In a long-standing debate with my father, I began to see the uptake of fossil fuel energy as another kind of bronze age revolution, and perhaps one equally off on the wrong foot. Like bronze, fossil fuel provided an uptick in power and but also growth that utterly transformed the landscape, now extending to most of the earth's surface and even to the very composition of the atmosphere and the pH of the oceans.

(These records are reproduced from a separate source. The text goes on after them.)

Definition key_of (loop : Loop) (i : nat) : option (string * string) :=
  task_key <$> tasks loop !! i.

(** At most one task holds the lock of a key, and the table says so. *)
Definition lock_invariant (loop : Loop) : Prop :=
  (forall i t, tasks loop !! i = Some t -> holding t = true ->
     _proactive_locks loop !! task_key t = Some true)
  /\ (forall i j t u,
        tasks loop !! i = Some t -> tasks loop !! j = Some u ->
        holding t = true -> holding u = true ->
        task_key t = task_key u -> i = j).

Lemma lookup_updated (l : list ProactiveTask) (i j : nat) (new t : ProactiveTask) :
  <[i := new]> l !! j = Some t ->
  (j = i /\ t = new) \/ (j <> i /\ l !! j = Some t).
Proof.
  intros H. destruct (decide (i = j)) as [->|Hne].
  - left. split; [reflexivity|].
    assert (j < length l)%nat as Hlt.
    { apply lookup_lt_Some in H. rewrite length_insert in H. exact H. }
    rewrite list_lookup_insert_eq in H by exact Hlt. congruence.
  - right. rewrite list_lookup_insert_ne in H by exact Hne. auto.
Qed.

Lemma lookup_appended (l : list ProactiveTask) (j : nat) (new t : ProactiveTask) :
  (l ++ [new])%list !! j = Some t ->
  l !! j = Some t \/ t = new.
Proof.
  intros H. apply lookup_app_Some in H as [H|[_ H]]; [left; exact H|].
  right. destruct (j - length l)%nat as [|n]; by simplify_eq/=.
Qed.

Lemma _fire_proactive_task_invariant (user_id character_id : string)
    (emotion : EmotionState) (loop : Loop) :
  lock_invariant loop ->
  lock_invariant (_fire_proactive_task user_id character_id emotion loop).
Proof.
  intros [Inv1 Inv2]. unfold _fire_proactive_task.
  destruct (Qle_bool (arousal emotion) PROACTIVE_AROUSAL); [split; assumption|].
  split; cbn [tasks _proactive_locks].
  - intros i t Ht Hh. apply lookup_appended in Ht as [Ht| ->]; [|discriminate Hh].
    specialize (Inv1 i t Ht Hh).
    destruct (_proactive_locks loop !! (character_id, user_id)) eqn:E; [exact Inv1|].
    rewrite lookup_insert_ne; [exact Inv1|]. intros Ek. rewrite <- Ek in Inv1. congruence.
  - intros i j t u Ht Hu Hht Hhu Hk.
    apply lookup_appended in Ht as [Ht| ->]; [|discriminate Hht].
    apply lookup_appended in Hu as [Hu| ->]; [|discriminate Hhu].
    apply (Inv2 i j t u); assumption.
Qed.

In his later years, along with his interest in education (e.g., he designed a simple phonetic script that better represents where sounds are made in the mouth in order to aid children learning to read), my father became more interested in economics, money mechanics, and money psychology, avidly and expertly following the economy on a daily basis. To the very end, he retained a sunny hope for the future of humanity, despite the slings and arrows of growing inequality, which he detested. Harking back to what he had taught me about Earth history and human history as a boy, I argued the unique importance of energy for economic growth, and pointed to the fearful and relentless decline in energy return on energy investment (EROEI). Tar sands are now only 3 to 1 (3 units returned for 1 invested, meaning 2 net units for 1 invested), which is a far cry from the days of my father's youth, when an investment of 1 unit of energy could return 100 units of oil energy. The energy supply game -- and economic growth, already staggering -- will be utterly over when one unit of energy invested returns less than one unit.

My father -- like many from his generation, and many on Naked Capitalism who read more about economics than geology and physics -- was convinced that scientists would eventually come up with something when the fossil fuel chips were all played, and the right price signals were there.

Though I strongly doubt this is possible, I sincerely hope that my father was right, and that I am wrong. May he rest in peace.